The Deadliest Poison Abraham Joshua Hescel once said “Speech has power
The Deadliest Poison
Abraham Joshua Hescel once said “Speech has power, words do not fade, what starts as a word, ends in a deed.” Words can be the toughest weapons when used adequately as they have the ability to influence, deceive and monopolize people and circumstances. They construct numerous psychological connections and since thoughts determine actions, there’s a powerful link between our words and the outcomes we get.
In William Shakespeare’s “The Tragedy of Julius Caesar”, characters have been displayed as being manipulative and deceptive. The technique of manipulation was introduced at the beginning of the play through the character of Cassius. Cassius was planning to conspire against Caesar but his plans needed support from someone honorable and trustworthy. Cassius chose Brutus to join the conspiracy and decided to convince him that he is worthier of the crown than Caesar, he knew how much Brutus loved Rome, so he planted the idea of Caesar becoming a tyrant in Brutus’s mind to make him think that he wants to kill Caesar for the good of Rome rather than his personal good.
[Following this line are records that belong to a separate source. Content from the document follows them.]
(* ===== verification/NbtTree.v ===== *)
(** * The owned NBT tree

    [crates/world/src/nbt_tree.rs]: the tree, its typed accessors, the encoder [encode_root] and the
    parser [BlockEntityNbt::parse]. Strings are their UTF-8 bytes, floats their bit patterns, the
    cursor the unread suffix of the input. *)
From stdpp Require Import base numbers list.
From S2P Require Import Prelude Packed Bytes.

(** ** Data *)

Definition MAX_NBT_DEPTH : nat := 64.

Inductive NbtValue :=
  | NByte (v : Z)
  | NShort (v : Z)
  | NInt (v : Z)
  | NLong (v : Z)
  | NFloat (bits : Z)
  | NDouble (bits : Z)
  | NByteArray (l : bytes)
  | NString (s : bytes)
  | NList (items : list NbtValue)
  | NCompound (entries : list (bytes * NbtValue))
  | NIntArray (l : list Z)
  | NLongArray (l : list Z).

Definition NbtCompound := list (bytes * NbtValue).

(** ** Accessors *)

Module Compound.

Definition get (c : NbtCompound) (key : bytes) : option NbtValue := bt_get key c.

Definition integer (c : NbtCompound) (key : bytes) : option Z :=
  v ← get c key;
  match v with NByte v | NShort v | NInt v | NLong v => Some v | _ => None end.

Definition boolean (c : NbtCompound) (key : bytes) : option bool :=
  (λ v, negb (v =? 0)%Z) <$> integer c key.

Definition string (c : NbtCompound) (key : bytes) : option bytes :=
  v ← get c key; match v with NString s => Some s | _ => None end.

Definition compound (c : NbtCompound) (key : bytes) : option NbtCompound :=
  v ← get c key; match v with NCompound c => Some c | _ => None end.

Definition list (c : NbtCompound) (key : bytes) : option (Datatypes.list NbtValue) :=
  v ← get c key; match v with NList l => Some l | _ => None end.

Definition insert (c : NbtCompound) (key : bytes) (v : NbtValue) : NbtCompound := bt_insert key v c.
End Compound.

Definition tag (v : NbtValue) : Z :=
  match v with
  | NByte _ => 1 | NShort _ => 2 | NInt _ => 3 | NLong _ => 4 | NFloat _ => 5 | NDouble _ => 6
  | NByteArray _ => 7 | NString _ => 8 | NList _ => 9 | NCompound _ => 10
  | NIntArray _ => 11 | NLongArray _ => 12
  end.

(** ** Encoding *)

(** The two [&'static str] errors. *)
Inductive EncodeError := DepthBound | MixedListTags.

(** [items.iter().try_for_each]. *)
Fixpoint try_for_each {E A} (f : A → result E unit) (l : list A) : result E unit :=
  match l with [] => Ok () | x :: l => match f x with Ok _ => try_for_each f l | Err e => Err e end end.

Definition is_container (v : NbtValue) : bool :=
  match v with NList _ | NCompound _ => true | _ => false end.

Fixpoint validate_encoding (v : NbtValue) (depth : nat) {struct v} : result EncodeError unit :=
  if (MAX_NBT_DEPTH <? depth) || (is_container v && (MAX_NBT_DEPTH <=? depth)) then Err DepthBound
  else
    match v with
    | NList items =>
        if match items with
           | first :: _ => existsb (λ item, negb (tag item =? tag first)%Z) items
           | [] => false
           end
        then Err MixedListTags
        else try_for_each (λ item, validate_encoding item (S depth)) items
    | NCompound entries => try_for_each (λ e, validate_encoding (snd e) (S depth)) entries
    | _ => Ok ()
    end.

(** [len as i32] through the zigzag writer. *)
Definition write_length (n : nat) : bytes := write_var_u64 (zigzag32 (to_signed 32 (to_unsigned 32 (Z.of_nat n)))).

Definition write_string (s : bytes) : bytes := write_var_u64 (Z.of_nat (length s)) ++ s.

Fixpoint write_payload (v : NbtValue) : bytes :=
  match v with
  | NByte v => [to_unsigned 8 v]
  | NShort v => le_bytes 2 (to_unsigned 16 v)
  | NInt v => write_var_u64 (zigzag32 v)
  | NLong v => write_var_u64 (zigzag64 v)
  | NFloat b => le_bytes 4 b
  | NDouble b => le_bytes 8 b
  | NByteArray l => write_length (length l) ++ l
  | NString s => write_string s
  | NList items =>
      [match items with first :: _ => tag first | [] => 0%Z end] ++ write_length (length items)
        ++ flat_map write_payload items
  | NCompound entries =>
      flat_map (λ e, [tag (snd e)] ++ write_string (fst e) ++ write_payload (snd e)) entries ++ [0%Z]
  | NIntArray l => write_length (length l) ++ flat_map (λ i, write_var_u64 (zigzag32 i)) l
  | NLongArray l => write_length (length l) ++ flat_map (λ i, write_var_u64 (zigzag64 i)) l
  end.

Definition encode_root (c : NbtCompound) : result EncodeError bytes :=
  match try_for_each (λ e, validate_encoding (snd e) 1) c with
  | Err e => Err e
  | Ok _ => Ok ([10%Z] ++ write_string [] ++ write_payload (NCompound c))
  end.

(** ** Parsing *)

Definition Parser (A : Type) := bytes → option (A * bytes).

Definition zigzag_i32 : Parser Z := λ l,
  '(value, l) ← var_u64 5 l; Some (unzigzag (to_unsigned 32 value), l).
Definition zigzag_i64 : Parser Z := λ l,
  '(value, l) ← var_u64 10 l; Some (unzigzag value, l).

Definition read_length : Parser Z := λ l,
  '(v, l) ← zigzag_i32 l; if (v <? 0)%Z then None else Some (v, l).

Definition read_string : Parser bytes := λ l,
  '(n, l) ← var_u64 5 l; '(s, l) ← take_bytes n l; if utf8_valid s then Some (s, l) else None.

(** An [n]-byte little-endian field, unsigned. *)
Definition read_le (n : Z) : Parser Z := λ l, '(b, l) ← take_bytes n l; Some (le_value b, l).

(** [for _ in 0..n] collecting into a vector. *)
Fixpoint items_loop {A} (item : Parser A) (n : nat) : Parser (list A) := λ l,
  match n with
  | 0 => Some ([], l)
  | S n => '(x, l) ← item l; '(xs, l) ← items_loop item n l; Some (x :: xs, l)
  end.

(** One turn of the entry loop of [Cursor::compound]: [inr] leaves with the result. *)
Definition compound_step (value : Z → Parser NbtValue) (st : NbtCompound * bytes)
    : (NbtCompound * bytes) + option (NbtCompound * bytes) :=
  let '(entries, l) := st in
  match read_byte l with
  | None => inr None
  | Some (tag, l) =>
      if (tag =? 0)%Z then inr (Some (entries, l))
      else
        match ('(name, l) ← read_string l; '(v, l) ← value tag l; Some (name, v, l)) with
        | None => inr None
        | Some (name, v, l) => inl (bt_insert name v entries, l)
        end
  end.

(** Every turn reads a byte: one more turn than there are bytes is enough. *)
Definition compound_loop (value : Z → Parser NbtValue) : Parser NbtCompound := λ l,
  run None (compound_step value) (S (length l)) ([], l).

Section parse.
(** [self.input.len()]. *)
Context (input_len : Z).

(** [Cursor::value]: [room] is [MAX_NBT_DEPTH - depth]. *)
Fixpoint value (room : nat) (tag : Z) (l : bytes) {struct room} : option (NbtValue * bytes) :=
  match tag with
  | 1%Z => '(b, l) ← read_byte l; Some (NByte (to_signed 8 b), l)
  | 2%Z => '(v, l) ← read_le 2 l; Some (NShort (to_signed 16 v), l)
  | 3%Z => '(v, l) ← zigzag_i32 l; Some (NInt v, l)
  | 4%Z => '(v, l) ← zigzag_i64 l; Some (NLong v, l)
  | 5%Z => '(v, l) ← read_le 4 l; Some (NFloat v, l)
  | 6%Z => '(v, l) ← read_le 8 l; Some (NDouble v, l)
  | 7%Z => '(n, l) ← read_length l; '(b, l) ← take_bytes n l; Some (NByteArray b, l)
  | 8%Z => '(s, l) ← read_string l; Some (NString s, l)
  | 9%Z =>
      '(element, l) ← read_byte l;
      '(n, l) ← read_length l;
      match room with
      | 0 => None
      | S room =>
          if (input_len <? n)%Z then None
          else '(items, l) ← items_loop (value room element) (Z.to_nat n) l; Some (NList items, l)
      end
  | 10%Z =>
      match room with
      | 0 => None
      | S room => '(c, l) ← compound_loop (value room) l; Some (NCompound c, l)
      end
  | 11%Z =>
      '(n, l) ← read_length l;
      if (input_len <? n)%Z then None
      else '(items, l) ← items_loop zigzag_i32 (Z.to_nat n) l; Some (NIntArray items, l)
  | 12%Z =>
      '(n, l) ← read_length l;
      if (input_len <? n)%Z then None
      else '(items, l) ← items_loop zigzag_i64 (Z.to_nat n) l; Some (NLongArray items, l)
  | _ => None
  end.
End parse.

(** [BlockEntityNbt::parse]. *)
Definition parse (input : bytes) : option NbtCompound :=
  '(root, l) ← read_byte input;
  if negb (root =? 10)%Z then None
  else
    '(_, l) ← read_string l;
    '(c, _) ← compound_loop (value (Z.of_nat (length input)) MAX_NBT_DEPTH) l;
    Some c.

(** ** The trees Rust can hold *)

Definition in_bits (lo hi v : Z) : bool := ((lo <=? v) && (v <? hi))%Z.
Definition is_byteb (b : Z) : bool := in_bits 0 256 b.
Definition is_i32b (v : Z) : bool := in_bits (- 2 ^ 31) (2 ^ 31) v.
Definition is_i64b (v : Z) : bool := in_bits (- 2 ^ 63) (2 ^ 63) v.

(** A valid [str] of less than [2^35] bytes. *)
Definition str_ok (s : bytes) : bool :=
  utf8_valid s && (Z.of_nat (length s) <? 2 ^ 35)%Z.

Definition lt_bytes (a b : bytes) : bool := match bytes_cmp a b with Lt => true | _ => false end.
Fixpoint sorted_keys (c : NbtCompound) : bool :=
  match c with
  | [] => true
  | (k, _) :: c' => forallb (λ e, lt_bytes k (fst e)) c' && sorted_keys c'
  end.

(** Every machine integer in its range, every collection's length an [i32], every string UTF-8 and
    every compound a map. *)
Fixpoint value_ok (v : NbtValue) : bool :=
  match v with
  | NByte v => in_bits (- 2 ^ 7) (2 ^ 7) v
  | NShort v => in_bits (- 2 ^ 15) (2 ^ 15) v
  | NInt v => is_i32b v
  | NLong v => is_i64b v
  | NFloat b => in_bits 0 (2 ^ 32) b
  | NDouble b => in_bits 0 (2 ^ 64) b
  | NByteArray l => (Z.of_nat (length l) <? 2 ^ 31)%Z
  | NString s => str_ok s
  | NList items => (Z.of_nat (length items) <? 2 ^ 31)%Z && forallb value_ok items
  | NCompound c => sorted_keys c && forallb (λ e, str_ok (fst e) && value_ok (snd e)) c
  | NIntArray l => (Z.of_nat (length l) <? 2 ^ 31)%Z && forallb is_i32b l
  | NLongArray l => (Z.of_nat (length l) <? 2 ^ 31)%Z && forallb is_i64b l
  end.
Definition compound_ok (c : NbtCompound) : bool := value_ok (NCompound c).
The second most remarkable manipulative character was Decius, he recognizes Caesar’s character flaw, which is arrogance, and plays on it. Decius was asked to take Caesar to the senate, when Caesar explains to him that he won’t go due to Calpurnia’s fears, he belittles him then asks him how will people react when they know that their ruler is giving in to his wife’s fears. Caesar then informs Decius about Calpurnia’s dream and tells him that in her dream his statue was spurting blood and citizens of Rome were laughing and bathing their hands in it. Decius reinterprets the dream by saying that Romans will gain lifeblood. Caesar was pleased with this interpretation and decides to go to the senate.